I like the look of gold in jewelry. But, as many of you know, I do not like gold as a buy-and-hold investment; my gold price forecast continues to demonstrate that the metal is only an option for traders.
Some pundits (a.k.a. the perennial gold bulls) continue to talk up the metal, saying prices will eventually target $2,000. I say baloney to this; at least for the next few years—unless something significant materializes that rattles the global economy.
The cash price of gold is near an 11-week low at around $1,172. The bulls say it’s time to enter. My response would be to hold on. However, we could be on the verge of a near-term trade.
Why My Gold Price Forecast’s Lackluster
I know we have ISIS continuing to wreak havoc in the Middle East. But in my view, it’s more of an oil play than a major impact on gold prices; unless, of course, the conflict escalates.
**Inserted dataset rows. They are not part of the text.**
(** C4, as stated, fails above 90 degrees: at an elevation of 270 the
    factor is 2, not the clamped 1, and the hemisphere light of the loaded
    scene is set to 0.5 * 2. *)
Lemma daytime_factor_above_one :
  ~ daylight 270 == clamp (1 # 10) 1 (timeOfDay 270)
  /\ exists h,
      hemisphereLight (sceneState (snd (updateDaytime 270 90 loaded_world)))
      = Some h
      /\ intensity h == 1
      /\ ~ intensity h
           == CONFIG.LIGHTING.HEMISPHERE.INTENSITY
              * clamp (1 # 10) 1 (timeOfDay 270).
Proof.
  split.
  - vm_compute. discriminate.
  - eexists. split; [vm_compute; reflexivity|].
    split; [reflexivity | vm_compute; discriminate].
Qed.

(** C4, amended. Once loading has completed, updateDaytime computes for
    every elevation the factor max(0.1, (elevation + 90) / 180), which has
    no upper bound and is clamp(0.1, 1.0, (elevation + 90) / 180) for
    elevations up to 90; it multiplies the hemisphere and ambient
    intensities by it, divides the point and spot intensities by it, and
    sets the renderer exposure to max(0.3, factor), which is at least
    0.3. *)
Theorem daytime_scaling (e a : Q) (w : World) :
  ready w ->
  daylight e = Math_max (1 # 10) ((e + 90) / 180)
  /\ (e <= 90 -> daylight e == clamp (1 # 10) 1 ((e + 90) / 180))
  /\ exists w',
      updateDaytime e a w = (inl tt, w')
      /\ daytime_applied (daylight e) (sceneState w) (sceneState w').
Proof.
  intros Hr. split; [reflexivity|]. split.
  - apply daylight_is_clamp.
  - destruct (updateDaytime_ready e a w Hr) as (w' & E & Happ & _).
    exists w'. now split.
Qed.
(** * ECE complaint portal: the Express/Mongoose server, embedded in Rocq

    The program is one Express application over two Mongoose collections
    ([User], [Complaint]).  Every route handler is a short read/modify/write
    sequence against the collections, so the embedding is by explicit state
    passing: a handler takes the database and the request and returns the
    database and the response.

    Layers, bottom up:
    - [Mongo]: what the handlers use of MongoDB/Mongoose: a collection is the
      list of its documents in insertion order, with one unique index;
    - [User], [Complaint]: the two schemas;
    - the route handlers and [seedUsers], one definition per source function;
    - invariants of the reachable databases, then the properties.

    The repository holds two copies of the server.  The model follows the
    later one (it allocates complaint ids, promotes students and deletes
    complaints); [Legacy] records where the copy in [src/server.js] differs
    in filing a complaint.

    Boundary of the model.  A request body is taken after [express.json] and
    Mongoose's schema casting: a partial record over the schema's paths, each
    present value of the path's type (paths outside the schema are dropped by
    Mongoose's strict mode; bodies that do not cast are outside the model).
    The store is reachable and its unique indexes are built; requests run one
    at a time.  Counts stay below 2^53, where JavaScript numbers are exact. *)

From stdpp Require Import base option list strings pretty.

Local Open Scope string_scope.
Local Open Scope list_scope.

(** ** JSON values: the entries of the [history] and [chat] arrays *)

#[local] Unset Elimination Schemes.
Inductive json :=
| JNull
| JBool (b : bool)
| JNum (z : Z)
| JStr (s : string)
| JArr (l : list json)
| JObj (kv : list (string * json)).
#[local] Set Elimination Schemes.
(** Where [obj_insert_index] puts a new index among the keys. *)
Lemma insert_index_keys (k : string) (i : N) (v : V) (o : JSObject V) :
  forall I S,
    Object_keys o = I ++ S ->
    Forall (fun k' => is_index k' = true) I ->
    Forall (fun k' => is_index k' = false) S ->
    StronglySorted N.lt (index_values I) ->
    ~ In i (index_values I) ->
    exists I1 I2,
      I = I1 ++ I2 /\
      Object_keys (obj_insert_index o k i v) = I1 ++ k :: I2 ++ S /\
      Forall (fun j => (j < i)%N) (index_values I1) /\
      Forall (fun j => (i < j)%N) (index_values I2).
Proof.
  induction o as [|[k0 v0] o IH]; intros I S Hk HI HS Hsorted Hfresh.
  - destruct I; [|discriminate]. destruct S; [|discriminate].
    exists [], []. simpl. repeat split; constructor.
  - simpl in Hk. destruct I as [|k1 I].
    + simpl in Hk. subst S. inversion HS as [|? ? Hk0 _]; subst.
      unfold is_index in Hk0. simpl.
      destruct (array_index k0) eqn:E0; [discriminate|].
      exists [], []. simpl. repeat split; constructor.
    + simpl in Hk. injection Hk as <- Hk.
      inversion HI as [|? ? Hk0 HI']; subst.
      unfold is_index in Hk0. destruct (array_index k0) as [j|] eqn:E0; [|discriminate].
      rewrite (index_values_cons_index _ _ _ E0) in Hsorted, Hfresh.
      inversion Hsorted as [|? ? Hsorted' Hj]; subst.
      simpl. rewrite E0. destruct (j <? i)%N eqn:Hlt.
      * destruct (IH I S Hk HI' HS Hsorted') as (I1 & I2 & -> & Hkeys & H1 & H2).
        { intros Hin. apply Hfresh. now right. }
        exists (k0 :: I1), I2. split; [reflexivity|]. split; [|split].
        -- simpl. now rewrite Hkeys.
        -- rewrite (index_values_cons_index _ _ _ E0).
           constructor; [now apply N.ltb_lt | exact H1].
        -- exact H2.
      * apply N.ltb_ge in Hlt.
        assert (Hij : (i < j)%N).
        { destruct (N.eq_dec i j) as [->|Hne]; [|lia].
          exfalso. apply Hfresh. now left. }
        exists [], (k0 :: I). split; [reflexivity|]. split; [|split].
        -- simpl. now rewrite Hk.
        -- constructor.
        -- rewrite (index_values_cons_index _ _ _ E0).
           constructor; [exact Hij|].
           eapply Forall_impl; [|exact Hj]. intros a Ha. simpl in Ha. lia.
Qed.
(** X11. Every action within the bounds of the action spec is translated:
    for an environment a program can hold, [_conv_to_cmd] returns a
    command for each action between the minimum and the maximum of
    [_action_spec]. *)
Theorem spec_actions_translate (env : TWGameEnv) (action : Action) :
  reachable env -> within_spec (_action_spec env) action ->
  exists cmd, _conv_to_cmd env action = Ok cmd.
Proof.
  intros Hreach Hin. rewrite (reachable_action_spec env Hreach) in Hin.
  apply reachable_verbobj_ok in Hreach.
  destruct (_flatten_actspec env) eqn:Hflat.
  - destruct action as [i|v o]; [|done]. simpl in Hin.
    rewrite _conv_to_cmd_flat by done.
    apply getitem_in_range. rewrite verbobj_product_length. lia.
  - destruct action as [i|v o]; [done|]. simpl in Hin.
    destruct Hin as [Hv Ho]. rewrite _conv_to_cmd_pair by done.
    destruct (getitem_in_range (_list_verb env) v) as [verb ->]; [lia|].
    rewrite bind_Ok. destruct (o =? 0); [by eexists|].
    destruct (getitem_in_range (_list_obj env) o) as [obj ->]; [lia|].
    by eexists.
Qed.


End ExtrasTranslation.

Section ExtrasLifeCycle.

Context `{Host}.

(** X13. A blank verb always earns the admissibility bonus.  When the
    verb at the verb index is the empty string, which a blank line of the
    verb file gives, the command starts with the space, its verb token is
    empty, and [_find_verb_in_list] finds it in every list of admissible
    commands that is not empty. *)
Theorem blank_verb_always_admissible (env : TWGameEnv) (v o : Z)
    (cmd : string) (adm_cmd : list string) :
  _flatten_actspec env = false ->
  getitem (_list_verb env) v = Ok ""%string ->
  _conv_to_cmd env (Pair v o) = Ok cmd ->
  (exists obj, cmd = " " +:+ obj) /\
  verb_token cmd = ""%string /\
  (_find_verb_in_list (verb_token cmd) adm_cmd = true <-> adm_cmd <> []).
Proof.
  intros Hflat Hverb Hcmd.
  rewrite _conv_to_cmd_pair, Hverb, bind_Ok in Hcmd by done.
  apply bind_Ok_inv in Hcmd as (obj & _ & Hcmd). injection Hcmd as <-.
  assert (Htoken : verb_token ("" +:+ " " +:+ obj) = ""%string).
  { apply verb_token_first_space. intros ([|? ?] & ? & ?); discriminate. }
  split_and!; [by exists obj | done |].
  rewrite Htoken, _find_verb_in_list_spec. split.
  - intros (adm & Hel & _) ->. by apply elem_of_nil in Hel.
  - destruct adm_cmd as [|adm l]; [done|]. intros _. exists adm.
    split; [apply list_elem_of_here | apply is_substring_empty].
Qed.

(** X14. Where a [_step] on a running episode fails.  Before any game
    was started it raises [TypeError].  Once a state is there, the game
    is there too; the step raises what [_conv_to_cmd] raises for the
    action; and when [_conv_to_cmd] returns a command, the step returns
    if the description and the inventory the gym answers with are ASCII
    text and raises [UnicodeEncodeError] if one of them is not: the cache
    update and the reward never raise. *)
Theorem step_failures (env : TWGameEnv) (action : Action) :
  reachable env -> _episode_ended env = false ->
  (_state env = None -> _step env action = Raise TypeError) /\
  (is_Some (_state env) ->
   exists g, curr_TWGym env = Some g /\
     (forall e, _conv_to_cmd env action = Raise e ->
                _step env action = Raise e) /\
     (forall cmd, _conv_to_cmd env action = Ok cmd ->
        (is_ascii (description (answer_state g cmd)) = true ->
         is_ascii (inventory (answer_state g cmd)) = true ->
         exists env' ts, _step env action = Ok (env', ts)) /\
        (is_ascii (description (answer_state g cmd)) = false \/
         is_ascii (inventory (answer_state g cmd)) = false ->
         _step env action = Raise UnicodeEncodeError))).
Proof.
  intros Hreach Hend. split.
  - intros Hst. unfold _step. by rewrite Hend, Hst.
  - intros Hst. destruct (reachable_game env Hreach Hst) as [g Hg].
    destruct Hst as [old Hold]. exists g. split; [done|]. split.
    + intros e Hc. unfold _step. rewrite Hend, Hold. simpl.
      assert (Hc' : forall b : bool,
                _conv_to_cmd (if b then set_episode_ended env true else env)
                  action = Raise e) by (by intros []).
      by rewrite Hc'.
    + intros cmd Hc.
      destruct (_step_runs env action old cmd g
                  (reachable_cache_ok env Hreach) Hend Hold Hg Hc)
        as [Hok Herr].
      unfold _conv_pass_state, to_S500 in Hok, Herr. split.
      * intros Hd Hi. rewrite Hd, Hi in Hok. by eapply Hok.
      * intros Hbad. apply Herr.
        destruct (is_ascii (description _)); [|done].
        by destruct Hbad as [?| ->].
Qed.

(** X15. How an episode ends.  A [_step] on a running episode returns a
    last time step, with discount 0, exactly when the state it started
    from was done, won or lost, and a middle time step with discount 1
    otherwise; it marks the episode as ended in the first case only.  A
    [_step] on an ended episode ignores the action and restarts the game:
    it returns a first time step with reward 0 and discount 1, on an
    episode that runs again, whose gym and state are those of a game
    started anew from the game file. *)
Theorem episode_end_protocol (env env' : TWGameEnv) (action : Action)
    (ts : TimeStep) :
  _step env action = Ok (env', ts) ->
  (_episode_ended env = true ->
   step_type ts = FIRST /\ ts_reward ts = 0 /\ discount ts = 1 /\
   _episode_ended env' = false /\
   curr_TWGym env' = Some (fresh_game (_game_path env)).1 /\
   _state env' = Some (fresh_game (_game_path env)).2 /\
   forall other, _step env other = Ok (env', ts)) /\
  (_episode_ended env = false ->
   exists old_state,
     _state env = Some old_state /\
     _episode_ended env' = is_over old_state /\
     step_type ts = (if is_over old_state then LAST else MID) /\
     discount ts = (if is_over old_state then 0 else 1)).
Proof.
  intros Hs. split; intros Hend.
  - assert (Hr : _reset env = Ok (env', ts))
      by (unfold _step in Hs; by rewrite Hend in Hs).
    destruct (_reset_hash _ _ _ Hr) as (_ & _ & Hflag).
    destruct (_reset_fresh _ _ _ Hr) as (Hg & Hst & ps & _ & ->).
    split_and!; try done.
    intros other. unfold _step. by rewrite Hend.
  - destruct (_step_timestep _ _ _ _ Hend Hs)
      as (old & new & cmd & r & Hold & _ & _ & Hflag & _ & _ & _
          & ps & _ & ->).
    exists old. split_and!; try done;
      unfold step_result; by destruct (is_over old).
Qed.

(** X16. A win is reported one step late.  The step that reaches a won
    state from a state that was not over returns a middle time step and
    leaves the episode running; whatever step follows returns the last
    time step; and the step after that one restarts the game: it returns
    a first time step with reward 0 on a gym and a state started anew
    from the game file. *)
Theorem win_reported_one_step_late (env env1 : TWGameEnv) (action : Action)
    (ts1 : TimeStep) (old_state new_state : State) :
  _episode_ended env = false ->
  _state env = Some old_state -> is_over old_state = false ->
  _step env action = Ok (env1, ts1) ->
  _state env1 = Some new_state -> won new_state = true ->
  step_type ts1 = MID /\ _episode_ended env1 = false /\
  forall action2 env2 ts2, _step env1 action2 = Ok (env2, ts2) ->
    step_type ts2 = LAST /\ _episode_ended env2 = true /\
    forall action3 env3 ts3, _step env2 action3 = Ok (env3, ts3) ->
      step_type ts3 = FIRST /\ ts_reward ts3 = 0 /\
      _episode_ended env3 = false /\
      curr_TWGym env3 = Some (fresh_game (_game_path env)).1 /\
      _state env3 = Some (fresh_game (_game_path env)).2.
Proof.
  intros Hend Hold Hover Hs Hnew Hwon.
  destruct (_step_timestep _ _ _ _ Hend Hs)
    as (old & new & cmd & r & Hold' & Hnew' & _ & Hflag & Hcfg1 & _ & _
        & ps & _ & ->).
  rewrite Hold in Hold'. injection Hold' as <-.
  rewrite Hnew in Hnew'. injection Hnew' as <-.
  rewrite Hover in Hflag.
  split_and!; [unfold step_result; by rewrite Hover | done |].
  intros action2 env2 ts2 Hs2.
  destruct (_step_timestep _ _ _ _ Hflag Hs2)
    as (old2 & new2 & cmd2 & r2 & Hold2 & _ & _ & Hflag2 & Hcfg2 & _ & _
        & ps2 & _ & ->).
  rewrite Hnew in Hold2. injection Hold2 as <-.
  assert (Hover2 : is_over new_state = true)
    by (unfold is_over; rewrite Hwon; by destruct (done new_state)).
  rewrite Hover2 in Hflag2.
  split_and!; [unfold step_result; by rewrite Hover2 | done |].
  intros action3 env3 ts3 Hs3.
  unfold _step in Hs3. rewrite Hflag2 in Hs3.
  destruct (_reset_hash _ _ _ Hs3) as (_ & _ & Hflag3).
  destruct (_reset_fresh _ _ _ Hs3) as (Hg & Hst & ps3 & _ & ->).
  destruct Hcfg1 as (Hp1 & _). destruct Hcfg2 as (Hp2 & _).
  rewrite Hp2, Hp1 in Hg, Hst. by split_and!.
Qed.
(** X6: for a job dispatched once whose [execute] has returned, a
    [JobStatus] request that reads the job's whole stream sends a progress
    patch per intermediate update, then one for the final progress, then
    the alert and status signal built from the job's own outcome: success
    with progress 100, or failure with the error [execute] recorded. *)
Theorem JobStatus_finished (h : Hub) (l : nat) (j : Job) :
  reachable h -> heap h !! l = Some j -> Get h (ID j) = Some l -> ID j <> ""%string ->
  execs j = [EExit] ->
  exists pre,
    stream j = pre ++ [mkJobUpdate (Progress j) true (Error j)] /\
    count_done pre = 0 /\
    JobStatus h (ID j) (whole_stream h) =
      SseStream (map (fun v => PatchElements (JobProgress (uProgress v))) pre ++
                 [PatchElements (JobProgress (Progress j))] ++ done_events (ID j) (Error j)) /\
    ((Status j = status_completed /\ Progress j = 100%Z /\ Error j = None) \/
     (Status j = status_failed /\ is_Some (Error j))).
Proof.
  intros Hr Hl Hg Hne Hex.
  destruct (fin_inv_reachable h l j Hr Hl) as [_ Hf].
  unfold fin_inv in Hf. rewrite Hex in Hf. destruct Hf as (pre & err & Hs & Hc & T).
  assert (Herr : err = Error j /\
                 ((Status j = status_completed /\ Progress j = 100%Z /\ Error j = None) \/
                  (Status j = status_failed /\ is_Some (Error j)))).
  { destruct err as [e|]; simpl in T.
    - destruct T as [HS HE]. split; [done|]. right. split; [done|]. rewrite HE. eauto.
    - destruct T as (HS & HP & HE). split; [done|]. left. done. }
  destruct Herr as [-> Hst].
  exists pre. split; [done|]. split; [done|]. split; [|done].
  unfold JobStatus. destruct (String.eqb_spec (ID j) "") as [|_]; [done|].
  rewrite Hg. unfold whole_stream. rewrite Hl, Hs.
  rewrite (stream_job_app _ pre (mkJobUpdate (Progress j) true (Error j)) []
             (count_done_zero _ Hc) eq_refl).
  rewrite map_app, <-app_assoc. done.
Qed.
(** With distinct keys, deleting a key removes every entry under it. *)
Lemma JsMap_delete_filter {V : Type} k (m : JsMap.t V) :
  keysUnique m ->
  JsMap.delete k m = filter (fun e => negb (String.eqb k (fst e))) m.
Proof.
  unfold keysUnique. induction m as [|[k' v'] m IH]; simpl; intros Hm.
  - reflexivity.
  - inversion Hm as [|? ? Hnotin Hm']; subst.
    destruct (String.eqb k k') eqn:Hk; simpl.
    + apply String.eqb_eq in Hk. subst k'.
      symmetry. apply forallb_filter_id. apply forallb_forall.
      intros [k'' v''] Hin. simpl.
      destruct (String.eqb k k'') eqn:Hk''; [|reflexivity].
      apply String.eqb_eq in Hk''. subst k''.
      exfalso. apply Hnotin. now apply (in_map fst) in Hin.
    + now rewrite IH.
Qed.

Lemma keysUnique_filter {V : Type} (p : string * V -> bool) (m : JsMap.t V) :
  keysUnique m -> keysUnique (filter p m).
Proof.
  unfold keysUnique. induction m as [|e m IH]; simpl; intros Hm.
  - constructor.
  - inversion Hm as [|? ? Hnotin Hm']; subst.
    destruct (p e); simpl; [|now apply IH].
    constructor; [|now apply IH].
    intros Hin. apply Hnotin.
    apply in_map_iff in Hin as (e' & He' & Hin).
    apply filter_In in Hin as [Hin _].
    rewrite <- He'. now apply in_map.
Qed.

Lemma filter_filter_andb {A : Type} (p q : A -> bool) (l : list A) :
  filter q (filter p l) = filter (fun x => p x && q x) l.
Proof.
  induction l as [|a l IH]; simpl; [reflexivity|].
  destruct (p a); simpl; [destruct (q a)|]; now rewrite IH.
Qed.

Lemma map_snd_filter {V : Type} (p : V -> bool) (m : JsMap.t V) :
  map snd (filter (fun e => p (snd e)) m) = filter p (map snd m).
Proof.
  induction m as [|e m IH]; simpl; [reflexivity|].
  destruct (p (snd e)); simpl; now rewrite IH.
Qed.

Lemma find_filter_implied {A : Type} (p q : A -> bool) (l : list A) :
  (forall x, In x l -> p x = true -> q x = true) ->
  find p (filter q l) = find p l.
Proof.
  induction l as [|a l IH]; simpl; intros H; [reflexivity|].
  destruct (q a) eqn:Hq; simpl.
  - destruct (p a); [reflexivity|]. apply IH. auto.
  - destruct (p a) eqn:Hp.
    + rewrite (H a (or_introl eq_refl) Hp) in Hq. discriminate.
    + apply IH. auto.
Qed.
(** * subnet-calc: a shallow embedding of [subnet.py] and its properties

    The script computes, for an IP network given as address text and prefix
    length, the subnet mask, network address, broadcast address and usable
    host range, and optionally splits the network into equally sized
    subnets.  All address arithmetic is delegated to CPython's [ipaddress]
    module; the part of that module the script reaches is embedded below
    (module [ipaddress], following CPython 3.11), then the functions of
    [subnet.py] themselves, then the properties. *)

From Stdlib Require Import ZArith List String Ascii Bool Lia QArith.
From Stdlib Require Import Decimal DecimalString DecimalZ DecimalPos.
From Stdlib Require Hexadecimal HexadecimalString.
From Equations Require Import Equations.
From Equations.Prop Require Import Logic.
Import ListNotations.

Local Open Scope Z_scope.

(** ** Python values, exceptions and outcomes *)

Module Py.

(** A Python number as the script meets it: [2 ** e] is an [int] for
    [e >= 0] and a [float] (an exact binary fraction here) for [e < 0]. *)
Inductive number :=
| PyInt (z : Z)
| PyFloat (q : Q).

(** [2 ** e]; the float is exact for the exponents the script reaches
    (at least -96, the prefix of a parsed network being at most 128). *)
Definition pow2 (e : Z) : number :=
  if 0 <=? e then PyInt (2 ^ e) else PyFloat (Qinv (inject_Z (2 ^ (- e)))).

(** [a < b] for a number [a] and an int [b] *)
Definition number_lt (a : number) (b : Z) : bool :=
  match a with
  | PyInt z => z <? b
  | PyFloat q => negb (Qle_bool (inject_Z b) q)
  end.

(** [a > b] for an int [a] and a number [b] *)
Definition int_gt (a : Z) (b : number) : bool := number_lt b a.

(** [str(n)] for an int (of fewer than 4300 digits, as every int that
    [argparse] hands to the script) *)
Definition str (z : Z) : string := NilZero.string_of_int (Z.to_int z).

(** [f"{x}"] for a value that is an int or [None] *)
Definition format (x : option Z) : string :=
  match x with
  | Some z => str z
  | None => "None"
  end.

(** Truth value of an optional int: [None] and [0] are false. *)
Definition truthy (x : option Z) : bool :=
  match x with
  | Some z => negb (z =? 0)
  | None => false
  end.

(** [s.isascii() and s.isdigit()] followed by [int(s)]: the value of a
    non-empty string of ASCII decimal digits, [None] for any other string. *)
Definition int_of_digits (s : string) : option Z :=
  option_map Z.of_uint (NilZero.uint_of_string s).

(** [c in s] for a character *)
Fixpoint contains (c : ascii) (s : string) : bool :=
  match s with
  | EmptyString => false
  | String a s' => Ascii.eqb a c || contains c s'
  end.

(** [s.split(sep)] for a one-character separator *)
Fixpoint split (sep : ascii) (s : string) : list string :=
  match s with
  | EmptyString => [EmptyString]
  | String a s' =>
      if Ascii.eqb a sep then EmptyString :: split sep s'
      else match split sep s' with
           | p :: ps => String a p :: ps
           | [] => [String a EmptyString]
           end
  end.

(** [sep.join(parts)] *)
Fixpoint join (sep : string) (parts : list string) : string :=
  match parts with
  | [] => EmptyString
  | [p] => p
  | p :: ps => p ++ sep ++ join sep ps
  end.

(** [s.partition(sep)]: the text before the first [sep] and, when there is
    one, the text after it. *)
Fixpoint partition (sep : ascii) (s : string) : string * option string :=
  match s with
  | EmptyString => (EmptyString, None)
  | String a s' =>
      if Ascii.eqb a sep then (EmptyString, Some s')
      else let (h, t) := partition sep s' in (String a h, t)
  end.

(** [range(start, stop)] *)
Definition range (start stop : Z) : list Z :=
  map (fun i => start + Z.of_nat i) (seq 0 (Z.to_nat (stop - start))).

(** [range(start, stop, step)] for [step > 0] (the script reaches it with a
    positive step only; [step = 0], where Python raises, yields [[]] here). *)
Definition range_step (start stop step : Z) : list Z :=
  map (fun i => start + Z.of_nat i * step)
      (seq 0 (Z.to_nat ((stop - start + step - 1) / step))).

(** [x.bit_length()] for [x >= 0] *)
Definition bit_length (x : Z) : Z :=
  if x =? 0 then 0 else Z.log2 x + 1.

(** The text of an exception or of a printed line: literal text, the [repr]
    of a string and formatted numbers are kept apart, so that no rendering
    of [repr] or of floats has to be fixed. *)
Inductive piece :=
| Text (s : string)
| Repr (s : string)
| Num (n : number).

Definition message := list piece.

Inductive exn :=
| ValueError (m : message)
| TypeError (m : message)
| IndexError (m : message).

(** What a call does: it returns a value, raises an exception, or ends the
    process through [exit(status)] after having printed [stdout]. *)
Inductive outcome (A : Type) :=
| Return (a : A)
| Raise (e : exn)
| Exit (status : Z) (stdout : list message).

Arguments Return {A} a.
Arguments Raise {A} e.
Arguments Exit {A} status stdout.

Definition bind {A B} (m : outcome A) (k : A -> outcome B) : outcome B :=
  match m with
  | Return a => k a
  | Raise e => Raise e
  | Exit s out => Exit s out
  end.

(** A [for] loop that builds a list, stopping at the first exception. *)
Fixpoint for_each {A B} (f : A -> outcome B) (l : list A) : outcome (list B) :=
  match l with
  | [] => Return []
  | x :: xs =>
      bind (f x) (fun y => bind (for_each f xs) (fun ys => Return (y :: ys)))
  end.

End Py.

Notation "x <- m ;; k" := (Py.bind m (fun x => k))
  (at level 61, m at next level, right associativity).

Import Py.

(** ** The part of CPython's [ipaddress] module the script uses

    Exceptions the module raises and catches itself ([AddressValueError],
    [NetmaskValueError] inside [ip_network]) are [None] of an [option];
    those that reach the script are [Raise]. *)

Module ipaddress.

(** The two address classes, [_BaseV4] and [_BaseV6]. *)
Inductive family := IPv4 | IPv6.

Definition _max_prefixlen (cls : family) : Z :=
  match cls with
  | IPv4 => 32
  | IPv6 => 128
  end.

Definition _ALL_ONES (cls : family) : Z := 2 ^ _max_prefixlen cls - 1.

Definition _version (cls : family) : Z :=
  match cls with
  | IPv4 => 4
  | IPv6 => 6
  end.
For now, gold is dependent on demand and interest rates.
India, the world’s biggest buyer of gold, is not exactly stashing physical gold away in its vaults.
China is storing large quantities of gold, but not enough to warrant the offset of the decline in consumer demand as the country stalls.
And we all know the Federal Reserve will likely decide to raise interest rates by September or October, which will drive up the dollar even more.
The generation of a better-than-expected 280,000 new jobs in May versus the consensus 227,000 could support higher rates. It was the most jobs gained in five months and the third-highest number over the past 12 months. The number of new jobs increased by 32,000 for March and April.
The problem for the gold bugs is this: since gold is denominated in the dollar, gold prices will rise as rates increase. But this will be countered by lower demand for the metal.
What the Gold Chart Says
As I said earlier, I feel that gold is for traders and not long-term investors. Yet additional weakness could see the metal bounce, setting up an aggressive trade. Gold is well down from its 52-week high of $1,344.81 in July 2014, but up from its range low of $1,132.91 in November.
Gold recorded nine new highs over the past 12 months versus 18 new lows. Over the past three months, the upside bias has improved, with 10 new highs and only four new lows.
Chart courtesy of www.StockCharts.com
While gold is in a death cross, with the 50-day moving average (MA) of $1,196 below the 200-day MA of $1,211 on weak relative strength, I view additional weakness down towards $1,140 as a long trade.
In November 2014, we saw a move to $1,140; followed by a rally and a second move back to $1,140—which was a bullish double formation. My view is that gold could rally back above $1,200 in the near term.
Ultimately, you can look to trade gold on these potential moves via the use of the SPDR Gold Trust (NYSEArca/GLD), or the futures market for experienced gold traders. You can also play it via call options on either instrument.